Preparing PDB Files¶

AESOP requires protein structures that comply with the PDB format. Given a structure from the Protein Data Bank, the user needs to consider that coordinates for some atoms may not be resolved in the deposited structure. Thus, residues may be missing from a protein even though the sequence may be known. To fix such issues, the user must perform homology modelling to model and refine gaps. A number of computational tools exist to add these missing residues including Modeller, PDBFixer, UCSF Chimera, Pymol, and SWISS-MODEL. If you are willing to install OpenMM and all other libraries within the OMNIA channel, then PDBFixer may be installed through anaconda quite easily and offers a simple graphical user interface for PDB preparation.

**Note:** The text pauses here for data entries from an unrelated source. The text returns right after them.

Lemma binary_round_aux_nonneg (mx ex : Z) (lx : location) :
  0 <= mx -> nonneg (binary_round_aux prec emax false mx ex lx) = true.
Proof.
  intros Hmx. unfold binary_round_aux.
  pose proof (shr_fexp_nonneg mx ex lx Hmx) as H1.
  destruct (shr_fexp prec emax mx ex lx) as [mrs' e']. cbn [fst] in H1.
  pose proof (shr_fexp_nonneg _ e' loc_Exact
                (round_nearest_even_nonneg _ (loc_of_shr_record mrs') H1)) as H2.
  destruct (shr_fexp prec emax
              (round_nearest_even (shr_m mrs') (loc_of_shr_record mrs')) e' loc_Exact)
    as [mrs'' e'']. cbn [fst] in H2.
  destruct (shr_m mrs'') as [|p|p]; try lia.
  - reflexivity.
  - destruct (e'' <=? emax - prec); reflexivity.
Qed.

Lemma binary_normalize_nonneg (m e : Z) :
  0 <= m -> nonneg (binary_normalize prec emax m e false) = true.
Proof.
  intros Hm. destruct m as [|p|p]; try lia; cbn [binary_normalize].
  - reflexivity.
  - unfold binary_round.
    destruct (shl_align p e (fexp prec emax (Z.pos (digits2_pos p) + e))) as [mz ez].
    apply binary_round_aux_nonneg. lia.
Qed.

Lemma add_nonneg (x y : number) :
  nonneg x = true -> nonneg y = true -> nonneg (x + y)%num = true.
Proof.
  destruct x as [[|]|[|]| |[|] mx ex], y as [[|]|[|]| |[|] my ey];
    cbn [nonneg]; intros Hx Hy; try discriminate; try reflexivity.
  unfold add, SFadd. cbn [cond_Zopp].
  apply binary_normalize_nonneg.
  apply Z.add_nonneg_nonneg; apply Pos2Z.is_nonneg.
Qed.

Lemma mul_nonneg (x y : number) :
  nonneg x = true -> positive_finite y = true -> nonneg (x * y)%num = true.
Proof.
  destruct x as [[|]|[|]| |[|] mx ex], y as [[|]|[|]| |[|] my ey];
    cbn [nonneg positive_finite]; intros Hx Hy; try discriminate; try reflexivity.
  unfold mul, SFmul. cbn [xorb]. apply binary_round_aux_nonneg.
  apply Pos2Z.is_nonneg.
Qed.

Lemma div_nonneg (x y : number) :
  nonneg x = true -> positive_finite y = true -> nonneg (x / y)%num = true.
Proof.
  destruct x as [[|]|[|]| |[|] mx ex], y as [[|]|[|]| |[|] my ey];
    cbn [nonneg positive_finite]; intros Hx Hy; try discriminate; try reflexivity.
  unfold div, SFdiv.
  pose proof (SFdiv_core_binary_nonneg mx my ex ey) as Hq.
  destruct (SFdiv_core_binary prec emax (Z.pos mx) ex (Z.pos my) ey) as [[mz ez] lz].
  cbn [fst] in Hq. cbn [xorb]. apply binary_round_aux_nonneg, Hq.
Qed.

Lemma round_nonneg (x : number) : nonneg x = true -> nonneg (round x) = true.
Proof.
  destruct x as [[|]|[|]| |[|] mx ex]; cbn [nonneg]; intros Hx;
    try discriminate; try reflexivity.
  cbn [round]. destruct (Z.leb_spec 0 ex) as [He|He]; [reflexivity|].
  apply binary_normalize_nonneg. cbn [cond_Zopp].
  apply Z.div_pos.
  - assert (0 <= 2 ^ (- ex)) by (apply Z.pow_nonneg; lia). lia.
  - apply Z.pow_pos_nonneg; lia.
Qed.

Lemma floor_nonneg (x : number) : nonneg x = true -> nonneg (floor x) = true.
Proof.
  destruct x as [[|]|[|]| |[|] mx ex]; cbn [nonneg]; intros Hx;
    try discriminate; try reflexivity.
  cbn [floor]. destruct (Z.leb_spec 0 ex) as [He|He]; [reflexivity|].
  apply binary_normalize_nonneg. cbn [cond_Zopp].
  apply Z.div_pos; [lia|]. apply Z.pow_pos_nonneg; lia.
Qed.

Lemma nonneg_not_nan (x : number) : nonneg x = true -> is_nan x = false.
Proof. destruct x as [[|]|[|]| |[|] mx ex]; cbn; intros H; congruence. Qed.

Lemma to6fR_nonneg (x : number) : nonneg x = true -> nonneg (to6fR x) = true.
Proof.
  intros Hx. unfold to6fR.
  apply div_nonneg; [|reflexivity].
  apply round_nonneg, mul_nonneg; [|reflexivity].
  apply add_nonneg; [exact Hx|reflexivity].
Qed.

Lemma to2fR_nonneg (x : number) : nonneg x = true -> nonneg (to2fR x) = true.
Proof.
  intros Hx. unfold to2fR.
  apply div_nonneg; [|reflexivity].
  apply round_nonneg, mul_nonneg; [|reflexivity].
  apply add_nonneg; [exact Hx|reflexivity].
Qed.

If the PDB contains all residues but is missing a few atoms in one or more residues, AESOP has a function that will call complete_pdb from Modeller to fill in missing atoms. You may use the function as follows:

from aesop import complete_structure

pdbfile = 'input.pdb'
outfile = 'output.pdb'

complete_structure(pdb=pdbfile, dest=outfile, disu=False)

The above snipped of code reads input.pdb, fills in missing atoms (not missing residues), and writes the completed structure to output.pdb. If input.pdb has disulfide bridges, simply set disu=True to predict and patch disulfides.

While AESOP will handle protein structures where residue numbering overlaps between protein chains, we advise users to make sure only a single model is present in the PDB file to prevent unforseen complications. Additionally, each chain should be represented by a unique identifier that complies with the PDB format.